Он наклонился ближе. Вероятно, это движение причинило ему боль, потому что он моргнул, но голос его остался ровным и спокойным.

— Кроме этого, я знаю, что он не совершал этих убийств, потому что знаю, кто их совершил на самом деле.

И тут Беверли поверила.

— Вот он. — Елена слегка подтолкнула локтем Айзенменгера, который сидел, углубившись в кроссворд, — заполнять клетки с перевязанной рукой было непросто, но, похоже, это его не волновало. Он поднял голову и увидел, как Бенс-Джонс залезает в свою огромную машину — на расстоянии толстые стекла его очков казались световыми дисками, отражавшими свет утреннего солнца. Айзенменгер и Елена проводили взглядом его машину.

— Ну? — посмотрела Елена на Айзенменгера.

— Пошли, — со вздохом ответил он.

Она взяла портфель и поднялась со скамейки.

— В чем дело? — спросила она, стоя на дорожке, испещренной пятнами света.

— Боюсь, это не поможет, — ответил он, глядя на нее снизу вверх.

— Но это ведь была твоя идея.

— Только потому, что я не мог придумать ничего лучше. — Айзенменгер встал.

— Но ты же не отдал это полиции, — заметила она, когда они уже двинулись вперед. — Тогда логично было бы отдать.

Айзенменгер фыркнул:

— Гомера не интересует то, чем занимаемся мы.
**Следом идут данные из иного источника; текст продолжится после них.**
(** C1, as worded.  The depth bound does not hold for the mode that is
    active at the end of the step: the step clamps z with the depth range of
    the mode it started with and advances the blend afterwards.  From the
    state [shrinkingState] a frame of 50 ms leaves the particle at a depth
    above 39.9, while the mode active after the frame has the depth range
    40 + (12 - 40) * 0.025 = 39.3. *)
Lemma bounds_not_for_the_mode_after_the_step :
  exists s' m',
    handle evenDraws 1 plainHSL 8 exactRounding (ev_frame 50) shrinkingState
    = Ok s' /\
    getActiveMode s' = Ok m' /\
    depthRange m' = 39.3 /\
    39.9 < pz (particle s' 0) /\
    ~ inBounds (depthRange m') (particle s' 0).
Proof.
  assert (wf_State 1 shrinkingState) as W.
  { apply wf_set_motion; [exact wf_sampleState|reflexivity|reflexivity]. }
  assert (Rgeb 0 1 = false) as Hrest by (apply Rgeb_false; lra).
  assert (exists m, getActiveMode shrinkingState = Ok m /\
                    damping m = lerp 0.996 0.984 0 /\
                    centerPull m = lerp 0.0002 0.003 0 /\
                    equilibrium m = lerp 18 10 0 /\
                    swirl m = lerp 0.0 0.02 0 /\
                    drift m = lerp 0.005 0.01 0 /\
                    depthRange m = lerp 40 12 0)
    as (m & Hm & Hdamp & Hpull & Heq & Hswirl & Hdrift & Hdepth).
  { unfold getActiveMode. cbn [modeBlend shrinkingState set_motion sampleState].
    rewrite Hrest. eexists. split; [reflexivity|]. repeat split. }
  assert (Rmin (50 / 1000) 0.05 = 0.05) as Hdt.
  { unfold Rmin. destruct (Rle_dec _ _); lra. }
  simpl handle. unfold animate. rewrite Hdt.
  destruct (updateParticles_spec evenDraws 1 exactRounding 0.05
              shrinkingState m W Hm)
    as (s' & Hs' & E & _ & _ & _ & Hstep).
  assert (modeBlend s' = 0.025 /\ currentMode s' = 4%Z /\
          targetMode s' = 3%Z) as (Hb & Hc & Ht).
  { rewrite E. unfold blendStep, nextBlend.
    cbn [modeBlend currentMode targetMode set_motion set_bloomStrength
         set_appearance set_blend shrinkingState sampleState rounded
         exactRounding].
    assert (Rltb 0 1 = true) as -> by (apply Rltb_true; lra).
    assert (Rmin (0 + 0.05 * 0.5) 1 = 0.025) as ->.
    { unfold Rmin. destruct (Rle_dec _ _); lra. }
    assert (Rgeb 0.025 1 = false) as -> by (apply Rgeb_false; lra).
    cbn [modeBlend currentMode targetMode set_appearance set_blend].
    auto. }
  assert (exists m', getActiveMode s' = Ok m' /\
                     depthRange m' = lerp 40 12 0.025) as (m' & Hm' & Hd').
  { unfold getActiveMode. rewrite Hb, Hc, Ht.
    assert (Rgeb 0.025 1 = false) as -> by (apply Rgeb_false; lra).
    eexists. split; reflexivity. }
  assert (depthRange m' = 39.3) as Hd39 by (rewrite Hd'; unfold lerp; lra).
  assert (39.9 < pz (particle s' 0)) as Hz.
  { rewrite (Hstep 0%nat (Nat.lt_0_succ 0)).
    assert (particle shrinkingState 0
            = {| px := 0; py := 0; pz := 40; vx := 0; vy := 0; vz := 0 |})
      as -> by reflexivity.
    unfold particleStep, centerPullStep. cbn [px py pz vx vy vz].
    replace (0 * 0 + 0 * 0 + 40 * 40) with (40 * 40) by lra.
    rewrite sqrt_square by lra.
    assert (mouseStrength m (mouseDown shrinkingState)
              (mouseActive shrinkingState) (repelling shrinkingState) = 0)
      as -> by reflexivity.
    unfold mouseStep. destruct (mouseWorld shrinkingState) as [[mx my] mz].
    assert (Reqb 0 0 = true) as -> by now apply Reqb_true.
    unfold swirlStep. rewrite Hswirl.
    assert (Rgtb (lerp 0.0 0.02 0) 0 = false) as ->.
    { unfold Rgtb, lerp. destruct (Rgt_dec _ 0); [lra|reflexivity]. }
    unfold driftStep, dampStep, integrateStep, boundaryStep, evenDraws.
    cbn [px py pz vx vy vz]. rewrite Hdamp, Hpull, Heq, Hdrift, Hdepth.
    unfold lerp.
    set (vz1 := (0 - 40 / (40 + 0.1)
                     * ((0.0002 + (0.003 - 0.0002) * 0)
                        * (40 + 0.1 - (18 + (10 - 18) * 0))) * 0.3
                 + (0.5 - 0.5) * (0.005 + (0.01 - 0.005) * 0) * 0.3)
                * (0.996 + (0.984 - 0.996) * 0)).
    assert (-0.002 < vz1 < 0) as Hv.
    { unfold vz1.
      assert (0.99 < 40 / (40 + 0.1) < 1) as Hq.
      { split.
        - apply (Rmult_lt_reg_r (40 + 0.1)); [lra|].
          unfold Rdiv. rewrite Rmult_assoc, Rinv_l; lra.
        - apply (Rmult_lt_reg_r (40 + 0.1)); [lra|].
          unfold Rdiv. rewrite Rmult_assoc, Rinv_l; lra. }
      set (q := 40 / (40 + 0.1)) in *. nra. }
    unfold bounce. cbn [fst snd].
    assert (Rgtb (40 + vz1 * 0.05 * 60) (40 + (12 - 40) * 0) = false) as ->.
    { unfold Rgtb. destruct (Rgt_dec _ _); [lra|reflexivity]. }
    cbn [fst snd].
    assert (Rltb (40 + vz1 * 0.05 * 60) (- (40 + (12 - 40) * 0)) = false)
      as ->.
    { unfold Rltb. destruct (Rlt_dec _ _); [lra|reflexivity]. }
    cbn [fst snd]. lra. }
  exists s', m'. split; [exact Hs'|]. split; [exact Hm'|].
  split; [exact Hd39|]. split; [exact Hz|].
  unfold inBounds. rewrite Hd39. intros (_ & _ & _ & Hup). lra.
Qed.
Мы впустую потратили бы время.

Перед входом в дом располагались изящные кованые ворота, на лужайке стояли скульптуры. Справа виднелась площадка для игры в крокет.

— Нет, — продолжил Айзенменгер. — Наша единственная надежда в том, чтобы отыскать слабое место. Гомер станет слушать нас только в том случае, если мы сможем подтвердить свои слова какими-нибудь уликами.

— И ты считаешь, что так мы сумеем их добыть?

— Я уже сказал, что ничего другого мне в голову не пришло, — ответил Айзенменгер, когда они подошли к широкой ярко-синей двери и Елена нажала на звонок.

Дверь довольно долго не открывали, а затем на пороге возникла растрепанная Виктория Бенс-Джонс, закутанная в мужской халат. Лицо у нее было помятым и заспанным, но за этими временными недостатками проглядывали дефекты куда как более разрушительные.

И Елена решила, что вид у нее испуганный и затравленный.

— Привет, Виктория! Можно войти?

И, не дожидаясь ответа, Айзенменгер прошел в дом; если Виктория и собиралась возразить, эта наступательная тактика оставила ее ни с чем и ей пришлось смириться с вторжением.